There is an application process to start farming at the Start Up Farms. The application covers topics such as crop plan, labour plan and marketing strategies. The process begins by sending us an email illustrating your interest in the program. We will then try to meet with you in person and discuss in further detail your farming plans and access whether you are suitable for the program. If we feel you are, we will encourage you to put forth an application.  The deadline for the application will be January 15 of each year. The land committee will access the applications and will determine who will be offered a position at one of the Start Up Farms. For further details on the application process please go to: http://www.farmstart.ca/programs/start-up-farms/to-apply/

 

Is there a fee for farming at the Start Up Farms?

Yes, there is a fee for taking part at the Start Up Farms. This year, farmers on average are paying about $300-400 for the season. This fee will depend on the amount of land you have. The fee is used to cover fuel for the tractor, machinery and equipment maintenance, irrigation, and farm maintenance and improvement. Some of the fees are fixed and some are not, meaning the farmer can opt out from them. Considering the cost of land in the area and the equipment and mentorship provided by the farm manager, we feel this fee is appropriate and manageable.

 

Training & Resources

Does FarmStart offer courses outside the Guelph, GTA area?

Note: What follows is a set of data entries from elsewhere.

(** *** Error translation *)

Lemma is_auth_status_true v :
  is_auth_status v = true -> v = VNumber (NumInt 401) \/ v = VNumber (NumInt 403).
Proof.
  destruct v as [| | |[z| |]| | | |]; simpl; try discriminate.
  intros H. apply orb_true_iff in H as [H|H]; apply Z.eqb_eq in H; subst; auto.
Qed.

Lemma is_invalid_api_key_code_true v :
  is_invalid_api_key_code v = true -> v = VString (js "invalid_api_key").
Proof.
  destruct v; simpl; try discriminate.
  intros H. apply jsstring_eqb_eq in H. congruence.
Qed.

Lemma handleFrontendError_invalid_credential thrown :
  exposes_invalid_credential thrown ->
  handleFrontendError thrown = NewInvalidApiKeyError.
Proof.
  intros (props & Hobj & H). unfold handleFrontendError.
  assert (E : is_auth_status (lookup (js "status") props)
              || is_invalid_api_key_code (lookup (js "code") props) = true).
  { apply orb_true_iff.
    destruct H as [H|[H|H]]; rewrite H; [left|left|right]; reflexivity. }
  destruct Hobj as [-> | ->]; cbn [truthy typeof_object andb get_prop];
    rewrite E; reflexivity.
Qed.

Lemma handleFrontendError_rethrows thrown :
  ~ exposes_invalid_credential thrown -> instanceof_Error thrown = true ->
  handleFrontendError thrown = Foreign thrown.
Proof.
  intros Hn Hi. destruct thrown; try discriminate.
  unfold handleFrontendError.
  cbn [truthy typeof_object andb get_prop instanceof_Error].
  destruct (is_auth_status (lookup (js "status") props)
            || is_invalid_api_key_code (lookup (js "code") props)) eqn:E;
    [|reflexivity].
  exfalso. apply Hn. exists props. split; [right; reflexivity|].
  apply orb_true_iff in E as [E|E].
  - apply is_auth_status_true in E. tauto.
  - apply is_invalid_api_key_code_true in E. tauto.
Qed.

Lemma handleFrontendError_wraps thrown :
  ~ exposes_invalid_credential thrown -> instanceof_Error thrown = false ->
  handleFrontendError thrown
  = NewError (VString (js "Unexpected error while communicating with OpenAI.")).
Proof.
  intros Hn Hi. unfold handleFrontendError. rewrite Hi.
  destruct thrown as [| |b|n|s|items|props|props]; try discriminate;
    try reflexivity; cbn [truthy typeof_object andb get_prop].
  - destruct b; reflexivity.
  - rewrite andb_false_r. reflexivity.
  - destruct s; reflexivity.
  - destruct (is_auth_status (lookup (js "status") props)
              || is_invalid_api_key_code (lookup (js "code") props)) eqn:E;
      [|reflexivity].
    exfalso. apply Hn. exists props. split; [left; reflexivity|].
    apply orb_true_iff in E as [E|E].
    + apply is_auth_status_true in E. tauto.
    + apply is_invalid_api_key_code_true in E. tauto.
Qed.

(** *** Running the operations

    [step] splits on the next thing a run depends on: a validation
    outcome, an optional configuration string, or an oracle's answer. *)

Ltac step :=
  match goal with
  | |- context [normalizeSeconds ?x] => destruct (normalizeSeconds x) eqn:?
  | |- context [normalizeSize ?x] => destruct (normalizeSize x) eqn:?
  | |- context [present ?o] => destruct (present o) eqn:?
  | |- context [encodeURIComponent ?h] => destruct (encodeURIComponent h) eqn:?
  | |- context [env_client ?e ?k ?b] => destruct (env_client e k b) eqn:?
  | |- context [env_videos ?e ?c ?r] => destruct (env_videos e c r) eqn:?
  | |- context [env_download ?e ?c ?i ?v] => destruct (env_download e c i v) eqn:?
  | |- context [content_blob ?c] => destruct (content_blob c) eqn:?
  | |- context [env_fetch ?e ?r] => destruct (env_fetch e r) eqn:?
  | |- context [ok ?r] => destruct (ok r) eqn:?
  | |- context [json ?r] => destruct (json r) eqn:?
  | |- context [blob ?r] => destruct (blob r) eqn:?
  | |- context [get_prop ?v ?n] => destruct (get_prop v n) eqn:?
  end; simpl.

Ltac unfold_ops :=
  unfold perform, createVideo, remixVideo, retrieveVideo, deleteVideo,
         downloadContent.

Ltac same_fetch :=
  match goal with
  | H : EvFetch _ = EvFetch _ |- _ => injection H as <-
  end.

Lemma validation_passes params :
  validation params = None ->
  normalizeSeconds (seconds params) = inr (toString (seconds params))
  /\ normalizeSize (size params) = inr (size params).
Proof.
  unfold validation. intros H.
  destruct (normalizeSeconds_cases (seconds params)) as [(z & _ & _ & E)|[_ E]];
    rewrite E in H; [|discriminate].
  destruct (normalizeSize_cases (size params)) as [[_ E2]|[_ E2]];
    rewrite E2 in H; [|discriminate].
  split; assumption.
Qed.

(** In frontend mode with a key, once the client is built and validation
    is passed, the run is the client's construction followed by the
    provider call of the operation, and whatever that call throws goes
    through [handleFrontendError]. *)
Lemma frontend_run env config call apiKey c :
  mode config = Frontend ->
  present (clientApiKey config) = Some apiKey ->
  env_client env apiKey (baseURL config) = inr c ->
  passes_validation call ->
  trace env (perform config call)
  = [EvCreateClient apiKey (baseURL config); provider_event c call]
  /\ forall thrown,
       provider_throws env c call thrown ->
       result env (perform config call) = inl (handleFrontendError thrown).
Proof.
  intros Hm Hk Hc Hv. unfold trace, result, provider_event, provider_throws.
  destruct call as [params| | | |videoId variant]; simpl in Hv |- *.
  - destruct (validation_passes params Hv) as [E1 E2].
    unfold createVideo. rewrite E1, E2, Hm, Hk. simpl. rewrite Hc. simpl.
    destruct (env_videos env c _) eqn:Ev; simpl; (split; [reflexivity|]);
      intros thrown H; congruence.
  - unfold remixVideo. rewrite Hm, Hk. simpl. rewrite Hc. simpl.
    destruct (env_videos env c _) eqn:Ev; simpl; (split; [reflexivity|]);
      intros thrown H; congruence.
  - unfold retrieveVideo. rewrite Hm, Hk. simpl. rewrite Hc. simpl.
    destruct (env_videos env c _) eqn:Ev; simpl; (split; [reflexivity|]);
      intros thrown H; congruence.
  - unfold deleteVideo. rewrite Hm, Hk. simpl. rewrite Hc. simpl.
    destruct (env_videos env c _) eqn:Ev; simpl; (split; [reflexivity|]);
      intros thrown H; congruence.
  - unfold downloadContent. rewrite Hm, Hk. simpl. rewrite Hc. simpl.
    destruct variant as [v|]; simpl.
    all: destruct (env_download env c videoId _) as [t|content] eqn:Ev; simpl;
      [|destruct (content_blob content) eqn:Eb; simpl];
      (split; [reflexivity|]);
      intros thrown [H|(content' & H & Hb)]; congruence.
Qed.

Yes, FarmStart does offer courses outside these regions. We have offered courses in Ottawa, Kingston, Peterborough, Owen Sound and London. We are always looking at offering courses in other regions.  Please go to the following link for a list of courses and workshops: http://www.farmstart.ca/programs/training/workshops/

 

Is there any way of FarmStart running a workshop/course in my area?

If there is a specific course or workshop that you would like us to offer in your region, please let us know and we will take it into consideration for the future.